◆ INFORMATION:
(** [errors.Wrap]: "If err is nil, Wrap returns nil." *)
Definition Wrap (err : option error) (message : text) : option error :=
  match err with
  | Some e => Some (withMessage message e)
  | None => None
  end.

Fixpoint rootCause (e : error) : error :=
  match e with
  | errorString _ => e
  | withMessage _ cause => rootCause cause
  end.

(** Modelled from the spec: [utils.UnwrapError], whose package is not among
    the sources at hand.  The spec has it take "a possibly-wrapped error
    down to its root cause"; a nil error stays nil. *)
Definition UnwrapError (err : option error) : option error :=
  match err with
  | Some e => Some (rootCause e)
  | None => None
  end.

(** ** Data model *)

(** Values whose structure is declared in other packages ([model.Info],
    [server.Interaction], the [interface{}] values of the metadata map) are
    carried by the writer and never inspected; they are uninterpreted
    tokens. *)
Inductive opaque : Type := Token (n : nat).

(** [time.Time], as an instant on the clock. *)
Definition Time : Type := Z.

(** An open [io.WriteCloser]. *)
Inductive Sink : Type := FileHandle (id : nat).

Module AstraMeta.
Record t : Type := mk {
  Event : text;
  AuditId : text;
  JobId : text;
  ScanId : text;
  WebhookToken : text;
  Hostname : text
}.
Definition withEvent (ev : text) (m : t) : t :=
  mk ev (AuditId m) (JobId m) (ScanId m) (WebhookToken m) (Hostname m).
End AstraMeta.
Abbreviation AstraMeta := AstraMeta.t.

Module AstraAlertRequest.
Record t : Type := mk {
  Meta : AstraMeta;
  Context : text
}.
End AstraAlertRequest.
Abbreviation AstraAlertRequest := AstraAlertRequest.t.

Module ResultEvent.
Record t : Type := mk {
  Template : text;
  TemplateURL : text;
  TemplateID : text;
  TemplatePath : text;
  Info : opaque;
  MatcherName : text;
  ExtractorName : text;
  Type_ : text;
  Host : text;
  Path : text;
  Matched : text;
  ExtractedResults : list text;
  Request : text;
  Response : text;
  Metadata : gmap text opaque;
  IP : text;
  Timestamp : Time;
  Interaction : option opaque;
  CURLCommand : text;
  MatcherStatus : bool;
  Lines : list Z;
  FileToIndexPosition : gmap text Z
}.

Definition withTemplate (template url : text) (e : t) : t :=
  mk template url (TemplateID e) (TemplatePath e) (Info e) (MatcherName e)
     (ExtractorName e) (Type_ e) (Host e) (Path e) (Matched e)
     (ExtractedResults e) (Request e) (Response e) (Metadata e) (IP e)
     (Timestamp e) (Interaction e) (CURLCommand e) (MatcherStatus e)
     (Lines e) (FileToIndexPosition e).

Definition withTimestamp (ts : Time) (e : t) : t :=
  mk (Template e) (TemplateURL e) (TemplateID e) (TemplatePath e) (Info e)
     (MatcherName e) (ExtractorName e) (Type_ e) (Host e) (Path e) (Matched e)
     (ExtractedResults e) (Request e) (Response e) (Metadata e) (IP e)
     ts (Interaction e) (CURLCommand e) (MatcherStatus e)
     (Lines e) (FileToIndexPosition e).

Definition withRequest (req : text) (e : t) : t :=
  mk (Template e) (TemplateURL e) (TemplateID e) (TemplatePath e) (Info e)
     (MatcherName e) (ExtractorName e) (Type_ e) (Host e) (Path e) (Matched e)
     (ExtractedResults e) req (Response e) (Metadata e) (IP e)
     (Timestamp e) (Interaction e) (CURLCommand e) (MatcherStatus e)
     (Lines e) (FileToIndexPosition e).

Definition withResponse (resp : text) (e : t) : t :=
  mk (Template e) (TemplateURL e) (TemplateID e) (TemplatePath e) (Info e)
     (MatcherName e) (ExtractorName e) (Type_ e) (Host e) (Path e) (Matched e)
     (ExtractedResults e) (Request e) resp (Metadata e) (IP e)
     (Timestamp e) (Interaction e) (CURLCommand e) (MatcherStatus e)
     (Lines e) (FileToIndexPosition e).
End ResultEvent.
Abbreviation ResultEvent := ResultEvent.t.

(** [JSONLogRequest] is a trace/error log request written to file. *)
Module JSONLogRequest.
Record t : Type := mk {
  Template : text;
  Input : text;
  Error : text;
  Type_ : text
}.
End JSONLogRequest.
Abbreviation JSONLogRequest := JSONLogRequest.t.

(** The fields of [types.Options] the constructor reads. *)
Module Options.
Record t : Type := mk {
  Resume : text;
  NoColor : bool;
  Output : text;
  TraceLogFile : text;
  ErrorLogFile : text;
  StoreResponse : bool;
  StoreResponseDir : text;
  JSONL : bool;
  JSONRequests : bool;
  NoMeta : bool;
  MatcherStatus : bool;
  Timestamp : bool
}.
End Options.
Abbreviation Options := Options.t.

(** [StandardWriter].  The colorizer is the flag it was built from; the
    [severityColors] function is derived from it and not kept; the state of
    [mutex] shows as lock and unlock effects. *)
Module StandardWriter.
Record t : Type := mk {
  json : bool;
  jsonReqResp : bool;
  timestamp : bool;
  noMetadata : bool;
  matcherStatus : bool;
  AstraMeta : AstraMeta.t;
  AstraWebhook : text;
  AstraApiServiceName : text;
  aurora : bool;
  outputFile : option Sink;
  traceFile : option Sink;
  errorFile : option Sink;
  storeResponse : bool;
  storeResponseDir : text
}.

Definition withAstraMeta (m : AstraMeta.t) (w : t) : t :=
  mk (json w) (jsonReqResp w) (timestamp w) (noMetadata w) (matcherStatus w)
     m (AstraWebhook w) (AstraApiServiceName w) (aurora w) (outputFile w)
     (traceFile w) (errorFile w) (storeResponse w) (storeResponseDir w).
End StandardWriter.
Abbreviation StandardWriter := StandardWriter.t.

(** ** Effects and results *)

Module HttpRequest.
Record t : Type := mk {
  Method : text;
  URL : text;
  ContentType : text;
  Body : text
}.
End HttpRequest.
Abbreviation HttpRequest := HttpRequest.t.

(** [*http.Response]; only [Status] is read. *)
Module HttpResponse.
Record t : Type := mk { Status : text }.
End HttpResponse.
Abbreviation HttpResponse := HttpResponse.t.

Inductive effect : Type :=
| Log (msg : text)
| Send (req : HttpRequest)
| SinkWrite (f : Sink) (data : text)
| Lock
| Unlock.

(** How a call ends: it returns, it panics, or the process exits. *)
Inductive result (A : Type) : Type :=
| Returns (a : A)
| Panics (msg : text)
| Exits (status : Z).
Arguments Returns {A} a.
Arguments Panics {A} msg.
Arguments Exits {A} status.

◆ EXERCISE:
Look over the material and return every line where the word "JSONLogRequest" is found.

◆ EXERCISE RESPONSE:
(** [JSONLogRequest] is a trace/error log request written to file. *)
Module JSONLogRequest.
End JSONLogRequest.
Abbreviation JSONLogRequest := JSONLogRequest.t.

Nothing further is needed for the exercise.